An Adjustable Positivity Threshold for Non-invasive Screening Tests for Colorectal Neoplasms Can Improve Screening Program Effectiveness and Feasibility

Choosing a Predictive Threshold that Matches the Desired Program Outcomes

The results of this literature review and modeling confirm that f-Hb is not simply a predictive biomarker, but is also program-outcome-selective, when considered from a quantitative perspective. The consequences of threshold adjustment based on a once-only test have major implications for screening program outcomes and are summarized in Table 3.

Table 3 Consequences of fecal hemoglobin (f-Hb) threshold adjustment for screening program outcomes

The dwell time of precursor lesions (i.e. the several years it takes for lesions to progress to an invasive CRC) adds a layer of complexity to determine the precursor lesion detection rate in the context of repeated screening with FIT. For example, an APL missed at a screening round might be detected at a subsequent round even though the threshold was not increased and the lesion was initially missed. On the other hand, some missed APL might progress to invasive CRC in the time interval between two screening rounds, with the chance for this happening likely to be dependent on a host of individual-dependent variables. These rapidly developing lesions might be the ones we would most like to detect, as their progression is more rapid. To further add complexity, it is possible that some APL missed in previous rounds but detected at subsequent rounds might be slowly growing lesions with minimal risk of progressing to invasive CRC throughout during the screening participant’s lifetime. This inability to identify the highest risk precursor lesions might be improved with inclusion of non-hemoglobin predictive biomarkers incorporated into new screening tests.

The false-negative rate is an important consideration. A surrogate measure for this is the interval cancer rate, which if it were to rise, might be associated with an increase in CRC mortality although survival of those with interval CRC remains better than in those who did not screen in the original gFOBT randomized trials [22].

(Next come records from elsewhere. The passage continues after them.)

(* ===== verification/EvioTypes.v ===== *)
(** * Status codes and data types (evio.h lines 33-55, evio.c lines 6066-6240)

    The status codes are the [int] values the functions return, so the codes
    above [INT_MAX] are negative.  [evGetTypename], [evIsContainer] and
    [evPerror] are tables; the theorems tie them to the type codes that the swap
    routines recognise. *)

From S2P Require Import Prelude Words CString Memory EvioFmt EvioSwapArrays EvioFmtSwap.
From S2P Require Import EvioSwap.

Definition S_SUCCESS : Z := 0.
Definition S_FAILURE : Z := -1.
Definition S_EVFILE : Z := s32 0x00730000.
Definition S_EVFILE_TRUNC : Z := s32 0x40730001.
Definition S_EVFILE_BADBLOCK : Z := s32 0x40730002.
Definition S_EVFILE_BADHANDLE : Z := s32 0x80730001.
Definition S_EVFILE_ALLOCFAIL : Z := s32 0x80730002.
Definition S_EVFILE_BADFILE : Z := s32 0x80730003.
Definition S_EVFILE_UNKOPTION : Z := s32 0x80730004.
Definition S_EVFILE_UNXPTDEOF : Z := s32 0x80730005.
Definition S_EVFILE_BADSIZEREQ : Z := s32 0x80730006.
Definition S_EVFILE_BADARG : Z := s32 0x80730007.
Definition S_EVFILE_BADMODE : Z := s32 0x80730008.

(** The modes of a handle and the constants of the block format, evio.c lines 93-140. *)
Definition EV_READFILE : Z := 0.
Definition EV_READPIPE : Z := 1.
Definition EV_READSOCK : Z := 2.
Definition EV_READBUF : Z := 3.
Definition EV_WRITEFILE : Z := 4.
Definition EV_WRITEPIPE : Z := 5.
Definition EV_WRITESOCK : Z := 6.
Definition EV_WRITEBUF : Z := 7.
Definition EV_VERSION : Z := 4.
Definition EV_HDSIZ : Z := 8.
Definition EV_MAGIC : Z := 0xc0da0100.
Definition EV_BLOCKSIZE_V3 : Z := 8192.
Definition EV_BLOCKSIZE_V4 : Z := 64000.
Definition EV_BLOCKSIZE_MIN : Z := 256.
Definition EV_BLOCKSIZE_MAX : Z := 25600000.
Definition EV_VERSION_MASK : Z := 0xFF.
Definition EV_DICTIONARY_MASK : Z := 0x100.
Definition EV_LASTBLOCK_MASK : Z := 0x200.
Definition EV_FIRSTEVENT_MASK : Z := 0x4000.
Definition EV_EVENTS_MAX : Z := 100000.
Definition EV_EVENTS_MAX_DEF : Z := 10000.
Definition EV_SPLIT_SIZE : Z := 2000000000.

Definition evGetTypename (type : Z) : string :=
  if type =? 0x0 then "unknown32"%string
  else if type =? 0x1 then "uint32"%string
  else if type =? 0x2 then "float32"%string
  else if type =? 0x3 then "string"%string
  else if type =? 0x4 then "int16"%string
  else if type =? 0x5 then "uint16"%string
  else if type =? 0x6 then "int8"%string
  else if type =? 0x7 then "uint8"%string
  else if type =? 0x8 then "float64"%string
  else if type =? 0x9 then "int64"%string
  else if type =? 0xa then "uint64"%string
  else if type =? 0xb then "int32"%string
  else if (type =? 0xe) || (type =? 0x10) then "bank"%string
  else if (type =? 0xd) || (type =? 0x20) then "segment"%string
  else if type =? 0xc then "tagsegment"%string
  else if type =? 0xf then "composite"%string
  else "unknown"%string.

Definition evIsContainer (type : Z) : Z :=
  if (type =? 0xc) || (type =? 0xd) || (type =? 0xe) || (type =? 0x10) || (type =? 0x20)
  then 1 else 0.

(** The text left in the static array [temp]. *)
Definition evPerror (error : Z) : list Z :=
  if error =? S_SUCCESS then cs "S_SUCCESS:  action completed successfully" ++ [10]
  else if error =? S_FAILURE then cs "S_FAILURE:  action failed" ++ [10]
  else if error =? S_EVFILE then cs "S_EVFILE:  evfile.msg event file I/O" ++ [10]
  else if error =? S_EVFILE_TRUNC then
    cs "S_EVFILE_TRUNC:  event truncated, insufficient buffer space" ++ [10]
  else if error =? S_EVFILE_BADBLOCK then
    cs "S_EVFILE_BADBLOCK:  bad block (header) number" ++ [10]
  else if error =? S_EVFILE_BADHANDLE then
    cs "S_EVFILE_BADHANDLE:  bad handle (closed?) or no memory to create new handle" ++ [10]
  else if error =? S_EVFILE_BADFILE then cs "S_EVFILE_BADFILE:  bad file format" ++ [10]
  else if error =? S_EVFILE_BADARG then
    cs "S_EVFILE_BADARG:  invalid function argument" ++ [10]
  else if error =? S_EVFILE_ALLOCFAIL then
    cs "S_EVFILE_ALLOCFAIL:  failed to allocate memory" ++ [10]
  else if error =? S_EVFILE_UNKOPTION then
    cs "S_EVFILE_UNKOPTION:  unknown option specified" ++ [10]
  else if error =? S_EVFILE_UNXPTDEOF then
    cs "S_EVFILE_UNXPTDEOF:  unexpected end-of-file or end-of-valid_data while reading" ++ [10]
  else if error =? S_EVFILE_BADSIZEREQ then
    cs "S_EVFILE_BADSIZEREQ:  invalid buffer size request to evIoct" ++ [10]
  else if error =? S_EVFILE_BADMODE then
    cs "S_EVFILE_BADMODE:  invalid operation for current evOpen() mode" ++ [10]
  else cs "?evPerror...no such error: " ++ print_int error ++ [10].

Definition evio_status : list Z :=
  [S_SUCCESS; S_FAILURE; S_EVFILE; S_EVFILE_TRUNC; S_EVFILE_BADBLOCK; S_EVFILE_BADHANDLE;
   S_EVFILE_BADFILE; S_EVFILE_BADARG; S_EVFILE_ALLOCFAIL; S_EVFILE_UNKOPTION;
   S_EVFILE_UNXPTDEOF; S_EVFILE_BADSIZEREQ; S_EVFILE_BADMODE].

Lemma evPerror_cases e :
  e ∈ evio_status ∨
  e ∉ evio_status ∧ evPerror e = cs "?evPerror...no such error: " ++ print_int e ++ [10].
Proof.
  destruct (decide (e ∈ evio_status)) as [H|H]; [by left|right; split; [done|]].
  unfold evio_status in H. rewrite !not_elem_of_cons in H. unfold evPerror.
  repeat match goal with |- context [e =? ?c] =>
    destruct (Z.eqb_spec e c) as [->|_]; [naive_solver|] end.
  done.
Qed.

Lemma known_messages_differ e1 e2 :
  e1 ∈ evio_status → e2 ∈ evio_status → evPerror e1 = evPerror e2 → e1 = e2.
Proof.
  assert (forallb (λ a, forallb (λ b, bool_decide (evPerror a = evPerror b → a = b))
                          evio_status) evio_status = true) as Hall by (by vm_compute).
  rewrite forallb_forall in Hall. intros H1 H2 H. rewrite !list_elem_of_In in *.
  specialize (Hall e1 H1). rewrite forallb_forall in Hall. specialize (Hall e2 H2).
  apply bool_decide_eq_true in Hall. by apply Hall.
Qed.

Lemma known_message_head e : e ∈ evio_status → head (evPerror e) = Some (chr "S").
Proof.
  assert (forallb (λ a, bool_decide (head (evPerror a) = Some (chr "S"))) evio_status = true)
    as Hall by (by vm_compute).
  rewrite forallb_forall in Hall. intros H. rewrite list_elem_of_In in H.
  by apply Hall, bool_decide_eq_true in H.
Qed.

(** Every [int] is reported with its own message: two different status values,
    known or not, never give the same text. *)
Theorem evPerror_injective (e1 e2 : Z) :
  -2147483648 ≤ e1 < 2147483648 → -2147483648 ≤ e2 < 2147483648 →
  evPerror e1 = evPerror e2 → e1 = e2.
Proof.
  intros H1 H2 H.
  destruct (evPerror_cases e1) as [K1|[U1 T1]], (evPerror_cases e2) as [K2|[U2 T2]].
  - by apply known_messages_differ.
  - apply known_message_head in K1. by rewrite H, T2 in K1.
  - apply known_message_head in K2. by rewrite <- H, T1 in K2.
  - rewrite T1, T2 in H. apply app_inv_head, app_inv_tail in H. by apply print_int_inj.
Qed.

Lemma evPerror_injective_witness : S_FAILURE = -1.
Proof.
  apply (evPerror_injective S_FAILURE (-1)); [split; [by vm_compute|done]|lia|].
  vm_compute. reflexivity.
Defined.

(** [evIsContainer] agrees with the swap routines and with [evGetTypename]: the
    types it accepts are those whose data [swap_data] treats as fragments, and they
    are the types named bank, segment or tagsegment. *)
Theorem evIsContainer_spec (type : Z) :
  (evIsContainer type = 1 ↔ is_Some (kind_of type)) ∧
  (evIsContainer type = 1 ↔ evGetTypename type ∈ ["bank"; "segment"; "tagsegment"]%string) ∧
  (evIsContainer type = 0 ∨ evIsContainer type = 1).
Proof.
  unfold evIsContainer, kind_of, evGetTypename.
  repeat match goal with |- context [type =? ?c] =>
    destruct (Z.eqb_spec type c) as [->|_];
      [apply (bool_decide_unpack _); by vm_compute|] end.
  apply (bool_decide_unpack _). by vm_compute.
Qed.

From a global perspective, there are two main types of screening program [1]: PBOS based on a WHO-style public health model [23] and structured opportunistic screening based on jurisdictional standards for practitioner practice [24]. Whether PBOS or opportunistic in nature, program priorities can differ widely, and how different countries provide screening, determine positivity thresholds, and choose the outcomes appropriate for the applicable health-care system, varies widely [1].

Feedback from the global survey confirmed a prior view [5] that several scenarios require consideration by a screening jurisdiction conducting PBOS programs [19]. The following scenarios are likely to require different thresholds:

1.

be highly discriminatory between those with CRC or APL and those who are normal or with other pathologies (e.g. non-advanced precursor lesions).

2.

detect most CRCs.

3.

detect as many advanced precursor lesions as feasible to reduce incidence.

4.

minimize the chance of returning a false-positive result in a person without any CRC or APL.

5.

provide a manageable population colonoscopy workload.

6.

achieve equity across age-bands and/or for gender.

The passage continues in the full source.